At the opposite end of the spectrum of memory disorders associated with anesthesia are the persistent memory deficits that some patients experience. A decline in cognitive performance after general anesthesia is commonly referred to as postoperative cognitive dysfunction (POCD) [4–6]. In the International Study on POCD, approximately 37 % of young adults and 41 % of older patients exhibited cognitive deficits in the days immediately following surgery, with the deficits persisting for up to 3 months in 6 to 13% of patients [4]. Loss of explicit memory and impairment of executive function (which involves skills such as decision-making or planning follow-up appointments) are common features of POCD [7, 8].

The duration of general anesthesia is an independent predictor of cognitive dysfunction, and anesthetics are thereby implicated as a potential causative factor in POCD [6]. However, POCD also occurs in patients undergoing regional anesthesia and conscious sedation, which suggests that inflammation and sedative drugs are contributing factors [8, 9]. Other factors that may contribute to poor performance on psychometric tests include the patient’s underlying illness, disrupted sleep during the hospital stay, the stress and novelty of the hospital environment, and postoperative pain [4, 7].

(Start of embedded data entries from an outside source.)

(* ===== verification/StaticCtCodec.v ===== *)
(** * Tile paths, tiles and leaf indices have one form

    Each parser of [StaticCt] accepts exactly what its writer gives. *)

From S2P Require Import Prelude Bytes Text Base64 CtCodec CtWire CtMerkle Rfc6962.
From S2P Require Import Rfc6962Codec StaticCt.

(** ** Tile paths *)

(** Values of the Rust type: [u8], [u64] and [Option<u8>]. *)
Definition tile_path_ok (t : TilePath) : Prop :=
  match tp_kind t with Hashes level => below 256 level | Data => True end
    ∧ is_u64 (tp_index t)
    ∧ match tp_partial_width t with Some width => below 256 width | None => True end.

(** The parsers of [u8] and [u64] decimals are one, at two widths. *)
Lemma canonical_decimal_back max n e1 e2 :
  is_u64 n → n ≤ max →
  (if is_empty (decimal n) || ((1 <? len (decimal n)) && starts_with (ascii "0") (decimal n))
      || negb (forallb is_ascii_digit (decimal n))
   then Err e1 else ok_or (parse_unsigned max (decimal n)) e2) = Ok (E := CtError) n.
Proof.
  intros Hn Hm. destruct (decimal_spec n Hn) as (Hl & Hd & _). change (ascii "0") with [48].
  rewrite decimal_canonical, Hd, (proj2 (is_empty_false _)) by (done || lia). cbn [orb negb].
  by rewrite parse_decimal_back.
Qed.

Lemma below_256_u64 n : below 256 n → is_u64 n.
Proof. unfold below, is_u64. rewrite U64_MAX_val. lia. Qed.

Lemma parse_canonical_decimal_u8_back n : below 256 n → parse_canonical_decimal_u8 (decimal n) = Ok n.
Proof.
  intros Hn. apply canonical_decimal_back; [by apply below_256_u64|]. unfold below in Hn. unfold U8_MAX. lia.
Qed.

Lemma parse_canonical_decimal_u8_range l v : parse_canonical_decimal_u8 l = Ok v → below 256 v.
Proof.
  unfold parse_canonical_decimal_u8. case_match; [done|].
  destruct (parse_unsigned U8_MAX l) eqn:Hp; [|done]. intros [= <-].
  apply parse_unsigned_range in Hp; [|done]. unfold below, U8_MAX in *. lia.
Qed.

Cognitive deficits after surgery represent a serious concern as they are associated with poor long-term outcome, premature retirement, loss of independence, and increased long-term mortality [7]. Unfortunately, no treatments or preventive measures are available for POCD. Thus, studies of laboratory animals are required to disentangle the role of anesthesia from the myriad of other potential contributing factors. As described below, research to elucidate the molecular basis of POCD and to identify potential therapeutic strategies is in progress.

Studies using rodent models have shown that a clinically relevant dose of the inhaled anesthetic isoflurane or sevoflurane can impair anterograde spatial memory, as well as retrograde spatial and recognition memory, and that such deficits persist for days to weeks after exposure [10–13]. Neuronal damage and cognitive deficits in rodents are positively correlated with the duration of anesthesia and the number of exposures [14]. Readers interested in a more detailed summary of recent studies of anesthesia-induced neurotoxicity are referred to a commentary [15] and a special issue on anesthetic neurotoxicity and neuroplasticity of the British Journal of Anaesthesia [16].

Fetal and newborn brains are particularly vulnerable to the neurotoxic properties of anesthetics, which cause apoptotic neuronal death by increasing proapoptotic proteins such as caspase-3, cyclin D1, and Bcl-2-interacting protein [17–20]. Inhalational anesthetics also cause mitochondrial dysfunction and increase the levels of reactive oxygen species in neurons, which further contribute to apoptotic cell death [21–23]. At peak periods of brain development, anesthetics can reduce synaptogenesis, thereby causing a sustained reduction in the number of synapses [24].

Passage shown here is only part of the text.